- _Work request_: Below are entries. Reproduce exactly the lines between the line holding "(forall x, f" and the line holding "as [e|rubrics]; [done|].", inclusive, and only those.

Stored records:
(** Every step keeps the property, except the delivery of a frame on an open
    socket of a path whose entry is stale. *)
Lemma step_stale_implies_cleared (e : Event) st :
  stale_implies_cleared st ->
  message_for_stale st e = false ->
  stale_implies_cleared (step e st).
Proof.
  intros H Hm. destruct e; simpl.
  - now apply load_stale_implies_cleared.
  - rewrite read_state. destruct (queryCache st !! path) as [query|]; [|exact H].
    destruct (lazilyRefetch query); [now apply load_stale_implies_cleared | exact H].
  - destruct (subscribe_frame path listener st) as (Hv & Hq & _).
    eapply stale_implies_cleared_frame; eauto.
  - destruct (call_unsubscribe_frame conn listener st) as (Hv & Hq & _).
    eapply stale_implies_cleared_frame; eauto.
  - unfold clearQuery. destruct (queryCache st !! path) as [query|] eqn:E.
    + intros p q. simpl. now apply flag_stale_implies_cleared.
    + intros p q Hq Hl. simpl in *. destruct (decide (path = p)) as [->|Hne].
      * apply lookup_delete_eq.
      * rewrite lookup_delete_ne by done. eauto.
  - destruct (deliver_open_frame ws st) as (Hv & Hq & _).
    eapply stale_implies_cleared_frame; eauto.
  - unfold deliver_message. simpl in Hm.
    destruct (sockets st !! ws) as [w|] eqn:Hs; [|exact H].
    destruct (readyState w); try exact H.
    unfold on_message. rewrite Hs.
    destruct (onMessage_frame (ws_conn w) (ws_path w) parsed st) as (Hv & Hq & _).
    intros p q. rewrite Hv, Hq. intros Hp Hl.
    destruct (decide (ws_path w = p)) as [<-|Hne].
    + rewrite Hp in Hm. congruence.
    + rewrite lookup_insert_ne by done. eauto.
  - destruct (deliver_error_frame ws st) as (Hv & Hq & _).
    eapply stale_implies_cleared_frame; eauto.
  - destruct (sockets st !! ws) as [w|] eqn:Hs;
      [|unfold deliver_close; rewrite Hs; exact H].
    destruct (is_CLOSED (readyState w)) eqn:Hc;
      [unfold deliver_close; rewrite Hs, Hc; exact H|].
    rewrite (deliver_close_unfold ws w code st Hs Hc).
    simpl. destruct (code =? 1006)%Z; [exact H|].
    unfold onClose. simpl. destruct (queryCache st !! ws_path w) as [query|]; [|exact H].
    intros p q. simpl. now apply flag_stale_implies_cleared.
  - destruct (timer_fires_frame id st) as (Hv & Hq).
    eapply stale_implies_cleared_frame; eauto.
Qed.

(** *** Counting *)

Lemma count_if_app {A} (f : A -> bool) (l1 l2 : list A) :
  count_if f (l1 ++ l2) = count_if f l1 + count_if f l2.
Proof. induction l1 as [|x l1 IH]; simpl; [reflexivity | rewrite IH; lia]. Qed.

Lemma count_if_le {A} (f g : A -> bool) (l : list A) :
  (forall x, f x = true -> g x = true) -> count_if f l <= count_if g l.
Proof.
  intros Hfg. induction l as [|x l IH]; simpl; [lia|].
  destruct (f x) eqn:E; [rewrite (Hfg x E); lia | destruct (g x); lia].
Qed.
(** X21. Round trip: clean lines (not empty, without line feed, with no
    white space at either end) joined by line feeds are sent back
    unchanged, in the same order, as the questions of the batch. *)
Theorem batch_round_trip (qs : list string) :
  qs <> [] ->
  Forall clean qs ->
  batch_request (join nl qs) = Some qs.
Proof.
  intros Hne Hall. unfold batch_request, questions, split_newlines.
  rewrite (split_join qs false Hne Hall).
  assert (E : List.filter nonempty (map trim qs) = qs).
  { clear Hne. induction Hall as [|q r (Hq & _ & Ht) _ IH]; [reflexivity|].
    simpl. rewrite Ht. destruct q; [congruence|]. simpl. rewrite IH. reflexivity. }
  rewrite E. destruct qs; [congruence|reflexivity].
Qed.

Lemma batch_round_trip_witness :
  batch_request (join nl ["空调补贴多少？"; "how to apply?"])
  = Some ["空调补贴多少？"; "how to apply?"].
Proof.
  apply (batch_round_trip ["空调补贴多少？"; "how to apply?"]).
  - discriminate.
  - repeat constructor; discriminate.
Defined.

End Batch.
Lemma build_loop_nonneg (has_text : string -> node -> bool) (w : site)
  (cat_weights : gmap string (option Z)) (cats : list (string * string))
  (out res : list category) :
  (forall title, if_present (fun v => (0 <= v)%Z) (mjoin (cat_weights !! title))) ->
  Forall (category_within (fun v => (0 <= v)%Z)) out ->
  build_loop has_text w cat_weights cats out = inr res ->
  Forall (category_within (fun v => (0 <= v)%Z)) res.
Proof.
  intros Hw. revert out.
  induction cats as [|[slug title] cats IH]; intros out Hout; cbn [build_loop].
  - by intros [= <-].
  - destruct (parse_category_page w slug) as [e|subcats] eqn:Ep; [done|].
    cbn [mbind result_bind].
    destruct (scrape_subcategory_rubrics has_text w slug subcats)
      as [e|rubrics]; [done|].
    apply IH. apply Forall_app. split; [done|].
    apply Forall_singleton, assemble_nonneg; [apply Hw|].
    apply parse_category_page_inv in Ep as (-> & _). constructor.
Qed.

(** C5, as the code has it.  In every category of a dataset that
    [build_dataset] returns the weight, when present, is a whole number that
    is not negative, and so is every weight and score a subcategory under it
    carries; the weight and the scores the in-page helpers compute for a
    heading are not negative either.  The digits found on the page are
    taken as they are and no upper bound is applied anywhere. *)
Theorem weights_and_scores_nonneg (has_text : string -> node -> bool)
  (w : site) (cats : list category) (root : node) (h2 : path) (slug : string) :
  build_dataset has_text w = inr cats ->
  Forall (category_within (fun v => (0 <= v)%Z)) cats /\
  if_present (fun v => (0 <= v)%Z) (get_weight_js root h2) /\
  Forall (fun kv => if_present (fun v => (0 <= v)%Z) kv.2)
         (extract_scores_js root h2 slug COMPANY_SLUG).
Proof.
  intros Hrun. split; [|split].
  - revert Hrun. unfold build_dataset.
    destruct (get_category_weights w) as [e|cat_weights] eqn:Ew; [done|].
    cbn [mbind result_bind].
    apply build_loop_nonneg; [|done].
    intros title. by eapply category_weights_nonneg.
  - apply weight_scan_nonneg.
  - apply extract_scores_nonneg.
Qed.
(** C8 (as amended): once init_collection has succeeded, and with a
    batch_delay that time.sleep accepts, update_from_urls returns a
    summary with one entry per URL, in order. A URL whose fetch failed or
    whose text is under 100 characters is recorded as skipped; a URL
    whose text is over 100 characters goes through add_document with the
    metadata {source: url, title, type: "web_page"} and is recorded as a
    success with the number of chunks, or as failed with the error when
    add_document raises. The URLs are taken in turn: the call of
    add_document for a URL runs on the store as the URLs before it left
    it, what it writes stays, a skipped URL writes nothing, and the store
    at the end is the one the last URL left. The summary counts
    successes, counts failed and skipped entries together under "failed"
    (there is no separate skip count), and totals the chunks of the
    successes. *)
Theorem update_from_urls_summary urls batch_delay w w0 :
  init_collection w = (inr (), w0) →
  sleep_fault batch_delay = None →
  ∃ summary w',
    update_from_urls urls batch_delay w = (inr summary, w')
    ∧ total_urls summary = len urls
    ∧ Forall2 url_outcome urls (details summary)
    ∧ in_turn url_routed urls w0 (details summary) w'
    ∧ successful summary = successes (details summary)
    ∧ failed summary = failures (details summary)
    ∧ total_chunks summary = chunk_total (details summary)
    ∧ successful summary + failed summary = len urls.
Proof.
  intros Hinit Hsleep. unfold update_from_urls, bind. rewrite Hinit.
  set (r0 := {| total_urls := len urls; successful := 0; failed := 0;
                total_chunks := 0; details := [] |}).
  destruct (process_urls_routed urls batch_delay urls 1 r0 w0 Hsleep)
    as (ds & r & w' & Hrun & Htotal & Hdetails & (Hs & Hf & Hc) & Hds
        & Hturn);
    [done|].
  simpl in Hdetails. exists r, w'. rewrite Hdetails in *.
  repeat split; try done.
  rewrite Hs, Hf, tally_length. unfold len.
  by rewrite (Forall2_length _ _ _ Hds).
Qed.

- _Task response_:
  (forall x, f x = true -> g x = true) -> count_if f l <= count_if g l.
Proof.
  intros Hfg. induction l as [|x l IH]; simpl; [lia|].
  destruct (f x) eqn:E; [rewrite (Hfg x E); lia | destruct (g x); lia].
Qed.
(** X21. Round trip: clean lines (not empty, without line feed, with no
    white space at either end) joined by line feeds are sent back
    unchanged, in the same order, as the questions of the batch. *)
Theorem batch_round_trip (qs : list string) :
  qs <> [] ->
  Forall clean qs ->
  batch_request (join nl qs) = Some qs.
Proof.
  intros Hne Hall. unfold batch_request, questions, split_newlines.
  rewrite (split_join qs false Hne Hall).
  assert (E : List.filter nonempty (map trim qs) = qs).
  { clear Hne. induction Hall as [|q r (Hq & _ & Ht) _ IH]; [reflexivity|].
    simpl. rewrite Ht. destruct q; [congruence|]. simpl. rewrite IH. reflexivity. }
  rewrite E. destruct qs; [congruence|reflexivity].
Qed.

Lemma batch_round_trip_witness :
  batch_request (join nl ["空调补贴多少？"; "how to apply?"])
  = Some ["空调补贴多少？"; "how to apply?"].
Proof.
  apply (batch_round_trip ["空调补贴多少？"; "how to apply?"]).
  - discriminate.
  - repeat constructor; discriminate.
Defined.

End Batch.
Lemma build_loop_nonneg (has_text : string -> node -> bool) (w : site)
  (cat_weights : gmap string (option Z)) (cats : list (string * string))
  (out res : list category) :
  (forall title, if_present (fun v => (0 <= v)%Z) (mjoin (cat_weights !! title))) ->
  Forall (category_within (fun v => (0 <= v)%Z)) out ->
  build_loop has_text w cat_weights cats out = inr res ->
  Forall (category_within (fun v => (0 <= v)%Z)) res.
Proof.
  intros Hw. revert out.
  induction cats as [|[slug title] cats IH]; intros out Hout; cbn [build_loop].
  - by intros [= <-].
  - destruct (parse_category_page w slug) as [e|subcats] eqn:Ep; [done|].
    cbn [mbind result_bind].
    destruct (scrape_subcategory_rubrics has_text w slug subcats)
      as [e|rubrics]; [done|].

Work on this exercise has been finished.